• [Given data]:
(* ===== verification/MsgElements.v ===== *)
(** * The elements of the messages that are made

    A message of the applications is made by a sequence of [set], [set_x] and
    [add_bearer_context] on an empty container: this file says what a [get]
    finds in it, from the tables of its class. *)
From S2P Require Import Prelude GtpTlv Container GtpContainer GtpMessages GtpClassLaws AppMsg.
From Stdlib Require Import ZArith Lia String.
From stdpp Require Import base numbers tactics list strings gmap.
Open Scope Z_scope.

Set Warnings "-register-all".

(** Every step of the making of a container raises one flag and may store one
    value, so that an element is what the last step on its own member gave. *)
Definition element_slot (A : Type) `{GtpValue A} (c : ies_class) (n : Z) (s : slot) : Prop := get_target c gv_kind n = Some s.
Definition stored_in (A : Type) `{GtpValue A} (c : ies_class) (s : slot) : Prop := set_target c gv_kind 0 = Some s.
Definition named_in (c : ies_class) (x : string) (s : slot) : Prop := list_to_map (M := gmap string slot) (c_named_set c) !! x = Some s.

(** The flag of a slot is a bit of the mask; another slot does not touch it. *)
Definition flagged (c : ies_class) (t : slot) : bool := (0 <=? c_width c) && guard_fits (c_width c) t.1.
Definition undisturbed (c : ies_class) (s t : slot) : bool := flagged c t && slots_apart s t.

Section Steps.
Context {A : Type} `{GtpValue A} (c : ies_class).
Implicit Types (f : fields value) (s t : slot).

Lemma ies_get_slot n f t : element_slot A c n t -> ies_get (A := A) c n f = slot_get t f ≫= gv_to.
Proof. intros E. unfold ies_get. rewrite (class_get_target _ _ _ _ t E). by destruct (slot_get t _). Qed.

Lemma ies_forward_fields cf from f s : stored_in A c s ->
  ies_forward A cf c from f =
  match ies_get (A := A) cf 0 from with Some a => slot_set (c_width c) s (gv_of a) f | None => f end.
Proof.
  unfold ies_forward, stored_in. intros E. destruct (ies_get cf 0 from) as [a|]; [|done].
  unfold ies_set, class_set, set_target in *. rewrite gv_kind_of. destruct (find_overload gv_kind (c_set c)) as [o|]; [|done]. simpl in *.
  destruct (o_access o); simpl in *; [by injection E as ->|by rewrite E..].
Qed.

Lemma ies_set_x_fields x (a : A) f s : named_in c x s -> ies_set_x c x a f = slot_set (c_width c) s (gv_of a) f.
Proof. unfold named_in, ies_set_x, class_named_set. by intros ->. Qed.

(** The element itself, where there was none. *)
Lemma get_forward cf from f s : stored_in A c s -> flagged c s = true -> slot_get s f = None ->
  slot_get s (ies_forward A cf c from f) ≫= gv_to = ies_get (A := A) cf 0 from.
Proof.
  intros E [Hw%Z.leb_le Hf]%andb_true_iff Hn. rewrite (ies_forward_fields _ _ _ _ E). destruct (ies_get cf 0 from) as [a|]; [|by rewrite Hn].
  rewrite slot_get_set by done. simpl. by rewrite gv_to_of.
Qed.

Lemma get_set_x x (a : A) f s : named_in c x s -> flagged c s = true -> slot_get s (ies_set_x c x a f) = Some (gv_of a).
Proof. intros E [Hw%Z.leb_le Hf]%andb_true_iff. rewrite (ies_set_x_fields _ _ _ _ E). by apply slot_get_set. Qed.

(** The steps on other elements. *)
Lemma get_forward_other cf from f s t : stored_in A c s -> undisturbed c s t = true ->
  slot_get t (ies_forward A cf c from f) = slot_get t f.
Proof.
  intros E [[Hw%Z.leb_le Hf]%andb_true_iff Ha]%andb_true_iff. rewrite (ies_forward_fields _ _ _ _ E).
  destruct (ies_get cf 0 from); [|done]. by apply slot_get_set_apart.
Qed.

Lemma get_set_x_other x (a : A) f s t : named_in c x s -> undisturbed c s t = true -> slot_get t (ies_set_x c x a f) = slot_get t f.
Proof. intros E [[Hw%Z.leb_le Hf]%andb_true_iff Ha]%andb_true_iff. rewrite (ies_set_x_fields _ _ _ _ E). by apply slot_get_set_apart. Qed.
End Steps.

(** ** Messages *)

(** The element of type [A] in [m'] is the one of [m]; both may lack it. *)
Definition conveys (A : Type) `{GtpValue A} (m m' : itti_gtp_msg) : Prop := msg_get (A := A) 0 m' = msg_get 0 m.

(** A message but for its elements. *)
Definition frame (m : itti_gtp_msg) : endpoint * Z * Z * Z * gmap string (list (fields value)) :=
  (r_endpoint m, teid m, l_teid m, gtpc_tx_id m, ct_lists (gtp_ies m)).

Definition kind_class (k : gtp_kind) : ies_class := mc_class (gtp_class k).

Section Messages.
Context {A : Type} `{GtpValue A} (k : gtp_kind).
Implicit Types (m to from : itti_gtp_msg) (s t : slot).

Lemma msg_get_slot n m t : gtp_msg_kind m = k -> element_slot A (kind_class k) n t -> msg_get (A := A) n m = slot_get t (msg_fields m) ≫= gv_to.
Proof. intros <-. apply ies_get_slot. Qed.

Lemma msg_forward_kind from to : gtp_msg_kind to = k -> gtp_msg_kind (msg_forward A from to) = k.
Proof. unfold msg_forward. by destruct (msg_get 0 from). Qed.

Lemma msg_set_x_kind x (a : A) to : gtp_msg_kind to = k -> gtp_msg_kind (msg_set_x x a to) = k.
Proof. done. Qed.

Lemma msg_forward_fields from to : gtp_msg_kind to = k ->
  msg_fields (msg_forward A from to) = ies_forward A (msg_ies_class from) (kind_class k) (msg_fields from) (msg_fields to).
Proof. intros <-. unfold msg_forward, msg_get, ies_forward. by destruct (ies_get _ 0 (msg_fields from)). Qed.

(** What is around the elements. *)
Lemma msg_forward_frame from to : frame (msg_forward A from to) = frame to.
Proof. unfold msg_forward. by destruct (msg_get 0 from). Qed.

Lemma msg_set_x_frame x (a : A) to : frame (msg_set_x x a to) = frame to.
Proof. done. Qed.

Lemma msg_set_x_fields x (a : A) to : gtp_msg_kind to = k -> msg_fields (msg_set_x x a to) = ies_set_x (kind_class k) x a (msg_fields to).
Proof. by intros <-. Qed.
End Messages.

(** ** Bearer contexts *)
Section Bearers.
Context (k : gtp_kind) (c : slot) (g : fields value -> fields value).
Let add (m : itti_gtp_msg) (it : fields value) : itti_gtp_msg := add_bearer_context c (g it) m.

Lemma add_bearers_kind l to : gtp_msg_kind to = k -> gtp_msg_kind (foldl add to l) = k.
Proof. revert to. induction l as [|it l IH]; intros to; simpl; [done|]. intros Ek. by apply IH. Qed.

Lemma add_bearers_address l to : (frame (foldl add to l)).1 = (frame to).1.
Proof. revert to. induction l as [|it l IH]; intros to; simpl; [done|]. apply (IH (add to it)). Qed.

Lemma get_add_bearers_other l to (t : slot) : gtp_msg_kind to = k -> undisturbed (kind_class k) c t = true ->
  slot_get t (msg_fields (foldl add to l)) = slot_get t (msg_fields to).
Proof.
  intros Ek Hu. revert to Ek. induction l as [|it l IH]; intros to Ek; simpl; [done|]. rewrite IH by done.
  apply andb_true_iff in Hu as [[Hw%Z.leb_le Hf]%andb_true_iff Ha]. subst k. by apply slot_get_raise_apart.
Qed.

(** The contexts are the ones added, after those that were there. *)
Lemma contexts_add_bearers l to : contexts c.2 (foldl add to l) = contexts c.2 to ++ (g <$> l).
Proof.
  revert to. induction l as [|it l IH]; intros to; simpl; [by rewrite app_nil_r|]. rewrite IH.
  unfold contexts at 1. simpl. rewrite lookup_insert_eq. simpl. by rewrite <- (assoc_L (++)).
Qed.
End Bearers.

Lemma add_bearers_ext c (g g' : fields value -> fields value) l to : (forall it, g it = g' it) ->
  foldl (fun m it => add_bearer_context c (g it) m) to l = foldl (fun m it => add_bearer_context c (g' it) m) to l.
Proof. intros H. revert to. induction l as [|it l IH]; intros to; simpl; [done|]. by rewrite H. Qed.

Create HintDb elements.
#[export] Hint Resolve msg_forward_kind msg_set_x_kind add_bearers_kind : elements.

(** A [get] of a container made of known steps is followed back to its own step,
    or to the empty container. *)
Ltac made := by auto 50 with elements.
Ltac tables := vm_compute; reflexivity.
Ltac other_steps := repeat first [ erewrite get_forward_other; [|tables|tables] | erewrite get_set_x_other; [|tables|tables] ].
Ltac own_step :=
  first [ erewrite get_forward; [done|tables|tables|]
        | erewrite get_set_x; [reflexivity|tables|tables]
        | idtac ].
Ltac ies_element := erewrite ies_get_slot; [|tables]; other_steps; own_step; other_steps; try reflexivity.
Ltac msg_element k :=
  erewrite (msg_get_slot k); [|made|tables];
  repeat (rewrite (get_add_bearers_other k); [|made|tables]);
  repeat first [ rewrite (msg_forward_fields k); [|made] | rewrite (msg_set_x_fields k); [|made] ];
  other_steps; own_step; other_steps; try reflexivity.
(* ===== verification/PgwS5S8Task.v ===== *)
(** * The S5/S8 interface of the PGW

    [src/oai_spgwc/pgw_s5s8.cpp]: the requests of an SGW to the application of
    the PGW, its responses and its notifications to the SGW. *)
From S2P Require Import Prelude PaaDynamic Stream UidGenerator Itti TimerService AtomicMap GtpTlv GtpScalar GtpIe GtpCore GtpMsg Container GtpContainer GtpMessages Gtpv2cStack AppMsg PgwApp GtpTask.
From Stdlib Require Import ZArith Lia String.
From stdpp Require Import base numbers tactics list strings gmap sets.
Open Scope Z_scope.

Section PgwS5S8.
Context {G T : Type} {M : Type -> Type} `{FG : FreshIds G} `{TS : TimerService T} `{AM : AtomicMap M} (j : junk).

Abbreviation task := (gtp_task G T M).
Abbreviation outcome := (task_result G T M).

(** The five overloads, by the type of the message. *)
Definition send_msg (i : itti_gtp_msg) (t : task) : result stack_exn task :=
  match gtp_msg_kind i with
  | CREATE_SESSION_RESPONSE => send_triggered j create_session_response_message i CONTINUE_TX t
  | DELETE_SESSION_RESPONSE => send_triggered j delete_session_response_message i CONTINUE_TX t
  | MODIFY_BEARER_RESPONSE => send_triggered j modify_bearer_response_message i CONTINUE_TX t
  | RELEASE_ACCESS_BEARERS_RESPONSE => send_triggered j release_access_bearers_response_message i CONTINUE_TX t
  | DOWNLINK_DATA_NOTIFICATION => send_initial j downlink_data_notification_message TASK_PGWC_S5S8 i t
  | _ => Val t
  end.

Definition handle_receive_create_session_request (msg : gtpv2c_msg) (ep : endpoint) (t : task) : outcome :=
  receive CREATE_SESSION_REQUEST TASK_PGWC_S5S8 msg ep t.
Definition handle_receive_delete_session_request (msg : gtpv2c_msg) (ep : endpoint) (t : task) : outcome :=
  receive DELETE_SESSION_REQUEST TASK_PGWC_S5S8 msg ep t.
Definition handle_receive_modify_bearer_request (msg : gtpv2c_msg) (ep : endpoint) (t : task) : outcome :=
  receive MODIFY_BEARER_REQUEST TASK_PGWC_S5S8 msg ep t.
Definition handle_receive_release_access_bearers_request (msg : gtpv2c_msg) (ep : endpoint) (t : task) : outcome :=
  receive RELEASE_ACCESS_BEARERS_REQUEST TASK_PGWC_S5S8 msg ep t.

(** The task is the one of another interface. *)
Definition handle_receive_downlink_data_notification_acknowledge (msg : gtpv2c_msg) (ep : endpoint) (t : task) : outcome :=
  receive DOWNLINK_DATA_NOTIFICATION_ACKNOWLEDGE TASK_SGWC_S11 msg ep t.

Definition handle_receive_gtpv2c_msg (msg : gtpv2c_msg) (ep : endpoint) (t : task) : outcome :=
  let ty := msg_type msg in
  if ty =? GTP_CREATE_SESSION_REQUEST then handle_receive_create_session_request msg ep t
  else if ty =? GTP_MODIFY_BEARER_REQUEST then handle_receive_modify_bearer_request msg ep t
  else if ty =? GTP_DELETE_SESSION_REQUEST then handle_receive_delete_session_request msg ep t
  else if ty =? GTP_DOWNLINK_DATA_NOTIFICATION_ACKNOWLEDGE then
    handle_receive_downlink_data_notification_acknowledge msg ep t
  else if ty =? GTP_RELEASE_ACCESS_BEARERS_REQUEST then handle_receive_release_access_bearers_request msg ep t
  else Some (Val t).

Definition handle_receive (recv_buffer : list Z) (ep : endpoint) (t : task) : outcome :=
  receive_datagram handle_receive_gtpv2c_msg recv_buffer ep t.

(** The local TEID is the [teid] of the notification. *)
Definition notify_ul_error (r_ep : endpoint) (l_teid cause tx : Z) : list itti_gtp_msg :=
  if cause =? REMOTE_PEER_NOT_RESPONDING
  then [gtp_address tx l_teid r_ep (new_gtp_msg REMOTE_PEER_NOT_RESPONDING_IND)]
  else [].

Definition time_out_itti_event (timer_id : Z) (t : task) : result stack_exn task :=
  time_out_with notify_ul_error TASK_PGWC_S5S8 timer_id t.

Definition pgw_s5s8_task (e : itti_event) (t : task) : result stack_exn (bool * task) :=
  match e with
  | ItGtp m => t ← send_msg m t; Val (true, t)
  | ItTimeOut timer_id => t ← time_out_itti_event timer_id t; Val (true, t)
  | ItTerminate => Val (false, t)
  | ItHealthPing => Val (true, t)
  end.
End PgwS5S8.

(** What the application of the PGW makes of a message of this task; it has no
    case for a peer that does not respond. *)
Definition pgw_s5s8_to_app (m : itti_gtp_msg) : option pgw_msg :=
  match gtp_msg_kind m with
  | CREATE_SESSION_REQUEST => Some (S5S8_CREATE_SESSION_REQUEST m)
  | DELETE_SESSION_REQUEST => Some (S5S8_DELETE_SESSION_REQUEST m)
  | MODIFY_BEARER_REQUEST => Some (S5S8_MODIFY_BEARER_REQUEST m)
  | RELEASE_ACCESS_BEARERS_REQUEST => Some (S5S8_RELEASE_ACCESS_BEARERS_REQUEST m)
  | DOWNLINK_DATA_NOTIFICATION_ACKNOWLEDGE => Some (S5S8_DOWNLINK_DATA_NOTIFICATION_ACKNOWLEDGE m)
  | _ => None
  end.
Lemma assigned_delivered k c c' : received (gtp_message k) c c' -> delivered k c (assigned k c').
Proof.
  intros [Hf Hc]. rewrite gtp_message_class in Hf, Hc. split.
  - intros s Hs Hr. transitivity (slot_get s (ct_fields c')); [|by apply Hf]. apply assigned_slot_get.
    pose proof (assigned_slots k s ltac:(apply elem_of_app; by left)) as [H|H]%orb_true_iff; [done|].
    apply andb_true_iff in H as [H1%bool_decide_eq_true H2%bool_decide_eq_true]. by apply Hr in H2.
  - intros s n rows Hb. destruct (Hc s n rows Hb) as (cc & Ecc & HF). exists cc. split; [done|].
    apply context_case_slot in Ecc. rewrite assigned_contexts_at; [done|].
    pose proof (assigned_slots k s ltac:(apply elem_of_app; by right)) as [H|H]%orb_true_iff; [done|].
    by rewrite (contexts_not_lost k s Ecc) in H.
Qed.

(** ** The datagram *)

(** The octets of a message of kind [k] with a TEID and a sequence number, as
    the peer sees them. *)
Definition on_wire (k : gtp_kind) (tid seq : Z) (c : container) (b : list Z) : Prop :=
  forall port, exists msg ins c',
    gtpv2c_msg_load_from (S (length b)) (mk_gtpv2c_msg gtpv2c_msg_header_init port []) (istream_of b) = Val (msg, ins) /\
    msg_type msg = gtp_type k /\ msg_seq msg = seq /\ gh_teid (ghdr msg) = tid /\
    message_to_container (gtp_class k) msg (new_container (gtp_class k)) = Val c' /\ delivered k c (assigned k c').

(** What a task can send: the values fit their elements, and the message fits
    its length field. *)
Record can_send (j : junk) (i : itti_gtp_msg) : Prop := {
  cs_kind : gtp_msg_kind i <> REMOTE_PEER_NOT_RESPONDING_IND;
  cs_values : sendable j (gtp_message (gtp_msg_kind i)) (gtp_ies i);
  cs_teid : fits 32 (teid i);
  cs_length : forall m, message_of j (gtp_message (gtp_msg_kind i)) (gtp_ies i) = Val m -> 8 + ies_length (gies m) < 2 ^ 16;
}.

Lemma adds_keep_type l : forall m, gh_message_type (ghdr (foldl gtp_build_step m (OpAddIe <$> l))) = gh_message_type (ghdr m).
Proof. induction l as [|i l IH]; intros m; [done|]. cbn [fmap list_fmap foldl]. by rewrite IH. Qed.

Lemma message_of_type j P c m : message_of j P c = Val m -> msg_type m = mg_type P.
Proof.
  unfold message_of. destruct (builds_ies j (mg_builds P) c); try done. intros [= <-].
  unfold msg_type, gtp_build. cbn [foldl]. by rewrite adds_keep_type.
Qed.

(** Writing changes neither the type nor the number. *)
Lemma dump_header m b m' : gtpv2c_msg_dump_to m = Val (b, m') -> msg_type m' = msg_type m /\ msg_seq m' = msg_seq m.
Proof.
  unfold gtpv2c_msg_dump_to, gtpv2c_header_dump_to, msg_type, msg_seq. destruct (dump_all _ _) as [[bs l]| | |];
    destruct (gh_t _ =? 0); cbn [fst snd]; repeat case_match; try done; by intros [= _ <-].
Qed.

Lemma numbered_on_wire j i :
  can_send j i ->
  exists m, message_of j (gtp_message (gtp_msg_kind i)) (gtp_ies i) = Val m /\
  forall n, exists b m',
    gtpv2c_msg_dump_to (gtp_map_header (gtp_set_sequence_number n) (with_teid (Some (teid i)) m)) = Val (b, m') /\
    msg_seq m' = Z.land n 16777215 /\ msg_type m' = gtp_type (gtp_msg_kind i) /\
    on_wire (gtp_msg_kind i) (teid i) (Z.land n 16777215) (gtp_ies i) b.
Proof.
  intros [Hk Hv Ht Hl]. set (k := gtp_msg_kind i) in *.
  destruct (message_conveyed j (gtp_message k) (gtp_ies i) (gtp_message_sent k Hk) Hv) as (m & Em & H).
  exists m. split; [done|]. intros n. set (tail := [OpSetTeid (teid i); OpSetSequenceNumber n]).
  change (gtp_map_header _ _) with (foldl gtp_build_step m tail). specialize (Hl m Em).
  assert (Forall build_op_ok tail) as Hok by (constructor; [exact Ht|constructor; [exact I|constructor]]).
  destruct (H tail (S (ies_size (gies m))) 0 Hok eq_refl Hl ltac:(lia)) as (b & m' & _ & _ & _ & Ed & _).
  exists b, m'. split; [done|]. destruct (dump_header _ _ _ Ed) as [Et Es]. split; [by rewrite Es|].
  split; [by rewrite Et; apply message_of_type in Em|]. intros port.
  destruct (H tail (S (length b + ies_size (gies m)))%nat port Hok eq_refl Hl ltac:(lia))
    as (b2 & m2 & ins & msg & c' & Ed2 & _ & El & Eh & _ & Ec & Hr).
  rewrite Ed in Ed2. injection Ed2 as <- <-. rewrite msg_load_fuel in El by lia.
  exists msg, ins, c'. rewrite gtp_message_class in Ec. unfold msg_type, msg_seq. rewrite Eh. split_and!; try done.
  - by apply message_of_type in Em.
  - by apply assigned_delivered.
Qed.
(* ===== verification/SxabLaws.v ===== *)
(** * Across the Sxab interface

    What the application of the PGW asks of the user plane reaches it through
    the octets of a datagram, and the answer comes back under the transaction of
    the request; a user-plane node that sets up an association is answered and
    entered in the table; one that stays silent is reported to it. *)
From S2P Require Import Prelude Stream UidGenerator Itti TimerService AtomicMap PfcpNode PfcpTlv PfcpScalar PfcpTunnel PfcpMsg PfcpStack PfcpIe PfcpLoad PfcpTables PfcpContainer AppMsg SxabTask.
From S2P Require PfcpElements UpNodes UpNodesLaws TaskLaws.
From Stdlib Require Import ZArith Lia String.
From stdpp Require Import base numbers tactics list strings gmap sets.
Open Scope Z_scope.

#[local] Existing Instance UpNodes.AssociationState_eq_dec.

(** ** The datagram *)

(** The octets of a message with a sequence number, and a SEID or none, as the
    peer sees them, whatever its memory holds. *)
Definition sx_on_wire (m : pfcp_message) (sd : option Z) (seq : Z) (o : sx_ies) (b : list Z) : Prop :=
  forall rmem, exists msg ins c,
    pfcp_msg_load_from (S (length b)) rmem pfcp_msg_in_init (istream_of b) = Val (msg, ins) /\
    h_message_type (in_hdr msg) = msg_type m /\ h_sequence_number (in_hdr msg) = seq /\
    h_seid (in_hdr msg) = default 0 sd /\
    message_to_container m (in_ies msg) = Val c /\ container_seen m o c.

(** What the task can send: the members agree with their declarations, their
    elements are conveyed, and the message fits its length field. *)
Record sx_can_send (mem : memory) (m : pfcp_message) (sd : option Z) (o : sx_ies) : Prop := {
  scs_message : m ∈ pfcp_messages;
  scs_values : container_ok m o;
  scs_length : exists l, each_at (ie_of_core mem) [] 0 (cores_of_rows (msg_rows m) o) = Val l /\ 12 + ies_octets l < 2 ^ 16;
  scs_seid : forall s, sd = Some s -> fits 64 s;
}.

Lemma land_seq_fits n : fits 24 (Z.land n 16777215).
Proof. change 16777215 with (Z.ones 24). rewrite Z.land_ones by lia. by apply Z.mod_pos_bound. Qed.

Lemma addressed_land sd n pm : addressed sd n pm = addressed sd (Z.land n 16777215) pm.
Proof.
  unfold addressed, msg_set_sequence_number, set_sequence_number. f_equal. f_equal.
  by rewrite (land_sn (Z.land n 16777215)) by apply land_seq_fits.
Qed.

Lemma pfcp_msg_of_type ty ws : get_message_type (pfcp_msg_of ty ws) = ty.
Proof.
  unfold pfcp_msg_of. induction ws as [|w ws IH] using rev_ind; [done|]. rewrite foldl_snoc. exact IH.
Qed.
Definition isClearToast (tm : Z * Callback) : bool :=
  match snd tm with ClearToast => true | ClearCopiedId => false end.

Definition isClearCopiedId (tm : Z * Callback) : bool :=
  match snd tm with ClearCopiedId => true | ClearToast => false end.

(** What every screen keeps: the pending timers are due within 3000 ms;
    a toast that shows has a timer pending that clears it; a row marked
    as copied has a timer pending, due within 1500 ms, that unmarks it. *)
Definition screenInvariant (scr : Screen) : Prop :=
  (forall tm, In tm (timers scr) -> clock scr < fst tm <= clock scr + 3000)
  /\ (toast scr <> None -> exists d, In (d, ClearToast) (timers scr))
  /\ (copiedId scr <> None ->
      exists d, In (d, ClearCopiedId) (timers scr) /\ d <= clock scr + 1500).

(** An action played on the screen: its synchronous effects, then, [delay]
    ms later, those of the callbacks on the clipboard promise. *)
Definition play (a : Action) (outcome : ClipboardOutcome) (delay : Z)
    (scr : Screen) : Screen :=
  match settled a with
  | Some callbacks =>
      performAll (callbacks outcome) (elapse delay (performAll (sync a) scr))
  | None => performAll (sync a) scr
  end.

(* ===================================================================== *)
(** * Properties *)
(* ===================================================================== *)

(** ** Lists and strings *)

Lemma filter_filter_andb {A : Type} (p q : A -> bool) (l : list A) :
  filter q (filter p l) = filter (fun x => p x && q x) l.
Proof.
  induction l as [|x l IH]; simpl; [reflexivity|].
  destruct (p x); simpl; [destruct (q x)|]; now rewrite IH.
Qed.

Lemma filter_true {A : Type} (l : list A) : filter (fun _ => true) l = l.
Proof. induction l; simpl; congruence. Qed.

Lemma string_app_assoc (a b c : string) : (a ++ b) ++ c = a ++ (b ++ c).
Proof. induction a as [|x a IH]; simpl; [reflexivity | now rewrite IH]. Qed.

Lemma string_app_nil_r (a : string) : a ++ "" = a.
Proof. induction a as [|x a IH]; simpl; [reflexivity | now rewrite IH]. Qed.

Lemma firstn_plus {A : Type} (a b : nat) (l : list A) :
  firstn (a + b) l = (firstn a l ++ firstn b (skipn a l))%list.
Proof.
  revert l; induction a as [|a IH]; intros l; simpl; [reflexivity|].
  destruct l as [|x l]; simpl.
  - now rewrite firstn_nil.
  - now rewrite IH.
Qed.

(** ** The filter *)

Section FilterProperties.

Variable toLowerCase : string -> string.

Lemma categoryStep_filter (c : SectionFilter) (data : list ShortcutData) :
  categoryStep c data = filter (passesCategory c) data.
Proof.
  destruct c; simpl; try reflexivity.
  symmetry; apply filter_true.
Qed.

Lemma textStep_filter (txt : string) (data : list ShortcutData) :
  textStep toLowerCase txt data = filter (passesText toLowerCase txt) data.
Proof.
  unfold textStep, passesText, matchesText.
  destruct (String.eqb txt ""); simpl.
  - symmetry; apply filter_true.
  - reflexivity.
Qed.

Lemma filteredData_filter
    (R : list ShortcutData) (c : SectionFilter) (txt : string) :
  filteredData toLowerCase R c txt
  = filter (fun r => passesCategory c r && passesText toLowerCase txt r) R.
Proof.
  unfold filteredData.
  now rewrite categoryStep_filter, textStep_filter, filter_filter_andb.
Qed.

(** C1 (as amended). For every catalog [R], category filter [c] and search
    text [txt], [filteredData] retains exactly the records of [R] that pass
    both steps, in their order: the category step passes every record when
    [c] is [all], and otherwise the records whose [s] field is the tag of
    the section [c] (the tag of the universal section being the string
    all); the text step passes every record when [txt] is empty (a raw
    test, nothing trimmed), and otherwise the records where the lower-cased
    [txt] occurs in the lower-cased keyword or in the lower-cased
    expansion. *)
Theorem filteredData_retains_exactly
    (R : list ShortcutData) (c : SectionFilter) (txt : string) :
  filteredData toLowerCase R c txt
  = filter (fun r => passesCategory c r && passesText toLowerCase txt r) R
  /\ (forall r, In r (filteredData toLowerCase R c txt)
                <-> In r R /\ passesCategory c r = true
                    /\ passesText toLowerCase txt r = true).
Proof.
  split; [apply filteredData_filter|].
  intros r. rewrite filteredData_filter, filter_In, andb_true_iff. tauto.
Qed.
(** ** The store ([useIssueStore])

    Of the store's state the operations below read and write [issues],
    [isLoading] and [error]; [filters] and [ws] are never touched by them and
    are left out. *)

Module Store.

Record IssueStore := mkStore {
  issues : list Issue;
  isLoading : bool;
  error : option string
}.

(** [set({ issues: v })] and [set({ error: v })]: zustand merges the given
    keys into the state. *)
Definition setIssues (st : IssueStore) (v : list Issue) : IssueStore :=
  mkStore v (isLoading st) (error st).

Definition setError (st : IssueStore) (v : option string) : IssueStore :=
  mkStore (issues st) (isLoading st) v.

(** What [await fetch(...)] followed by [await response.json()] can do:
    [fetch] rejects (the request never got an answer), or it resolves to a
    response with its [ok] flag, whose body parses to an issue or fails to
    parse.  Rejections carry an [Error] with a message. *)
Inductive Body :=
| JsonIssue (data : Issue)
| JsonFailure (message : string).

Inductive FetchOutcome :=
| FetchRejected (message : string)
| Response (ok : bool) (body : Body).

(** How a promise returned by a store action settles. *)
Inductive Settled (A : Type) :=
| Resolved (value : A)
| Rejected (message : string).
Arguments Resolved {A} value.
Arguments Rejected {A} message.

(** *** [updateIssue]

    The action runs in two synchronous pieces separated by the [await]s: the
    optimistic [set] (after the snapshot [prevIssues] is taken), and the
    continuation that runs when the request settles.  [now] is
    [new Date().toISOString()]. *)

Definition updateIssue_optimistic (id0 : string) (updates : PartialIssue)
    (now : string) (st : IssueStore) : IssueStore :=
  setIssues st
    (map (fun issue =>
            if String.eqb (id issue) id0
            then withUpdatedAt (spread issue updates) now
            else issue)
         (issues st)).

• [What to do]: All that is needed is the exact run of lines above from the line containing "split; [by rewrite Et;" through the line containing "(** * Across the Sxab interface", both of them included.

• [Result below]:
  split; [by rewrite Et; apply message_of_type in Em|]. intros port.
  destruct (H tail (S (length b + ies_size (gies m)))%nat port Hok eq_refl Hl ltac:(lia))
    as (b2 & m2 & ins & msg & c' & Ed2 & _ & El & Eh & _ & Ec & Hr).
  rewrite Ed in Ed2. injection Ed2 as <- <-. rewrite msg_load_fuel in El by lia.
  exists msg, ins, c'. rewrite gtp_message_class in Ec. unfold msg_type, msg_seq. rewrite Eh. split_and!; try done.
  - by apply message_of_type in Em.
  - by apply assigned_delivered.
Qed.
(* ===== verification/SxabLaws.v ===== *)
(** * Across the Sxab interface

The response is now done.